Les groupements de producteurs qui ne sont pas reconnus comme organisations de
producteurs au titre de la nouvelle OCM, mais qui ont été
reconnues avant le 21 novembre 1996 et remplissent toujours les
critères de reconnaissance, peuvent présenter un plan d'action.
Un tel plan d'action doit avoir pour objectif de permettre au groupement de
producteurs concerné, d'obtenir sa reconnaissance comme organisation de
producteurs au titre de la nouvelle OCM. Les actions devront être
limitées :
- à l'acquisition des équipements ou au recrutement du
personnel permettant d'accéder à la reconnaissance d'organisation
de producteurs ;
- aux actions liées à l'environnement et au contrôle
du respect des normes et des dispositions sanitaires ;
- à la participation aux actions collectives des programmes
nationaux ou de bassin de production.
Pour cette année, les plans d'action doivent être
déposés avant le 30 juin 1997.
b) La réorganisation du dispositif de soutien aux Organisations de Producteurs (OP)

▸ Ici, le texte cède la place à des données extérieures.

(** * Focus tracker: the session, its two stores and the sign-in migration

    A shallow embedding of [public/app.js].  The four in-memory state
    variables, the IndexedDB object store, the Firestore collection and the
    [sessionStorage] slot are fields of one application state; every handler
    of the script is a function on that state.  What a handler reads from
    its environment (the clock, the server's timestamp, whether a storage
    request succeeds) is an argument of the handler.

    Numbers are JavaScript numbers holding integers (millisecond counts and
    epoch instants, far below 2^53), modelled as [Z]. *)

From Stdlib Require Import ZArith Lia String Ascii List.
From stdpp Require Import base option gmap strings pretty.
Import ListNotations.

Open Scope string_scope.
Open Scope Z_scope.

(** ** Data model *)

(** [currentState] is ['focus'], ['distract'] or [null]; [null] is [None]. *)
Inductive TrackState : Type :=
| focus
| distract.

(** The in-memory state variables of lines 8-11.  A [Date] object is the
    epoch instant it holds, in milliseconds. *)
Record Session : Type := mkSession {
  totalFocusedMs : Z;
  totalDistractedMs : Z;
  currentState : option TrackState;
  lastStateChangeTimestamp : option Z
}.

(** The value given to the [lastStateChangeTimestamp] field of a serialised
    state object: [null], the ISO-8601 text of an instant (kept as the
    instant: the [Date] constructor reads the same instant back from that
    text), or the [FieldValue.serverTimestamp()] sentinel. *)
Inductive TimestampField : Type :=
| TsNull
| TsISO (instant : Z)
| TsServer.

L'agrément du programme opérationnel donne droit
à l'aide communautaire et permet également de
bénéficier du soutien apporté à des actions de
retrait.
La mise en place des fonds opérationnels
Le fonds opérationnel est destiné à financer les actions
prévues dans le cadre du programme opérationnel et du plan
d'action de retrait pour l'année civile suivant sa demande. La demande
de fonds doit être déposée avant le 15 septembre de
l'année qui précède la mise en oeuvre du plan. Pour 1997,
elle doit être remise avant le 30 juin. D'une manière
générale,
la part de l'aide publique
(Union
européenne et État membre)
dans le fonds opérationnel
est de 50 %
,
la contribution professionnelle
(apportée
par les producteurs)
représentant l'autre moitié
. Cette
participation publique aux fonds opérationnels est limitée
à 4 % de la valeur de la production commercialisée
(4,5 % à partir de 1999), à condition que le montant global
de ces aides représente moins de 2 % du chiffre d'affaires de
l'ensemble des OP (2,5 % à partir de 1999).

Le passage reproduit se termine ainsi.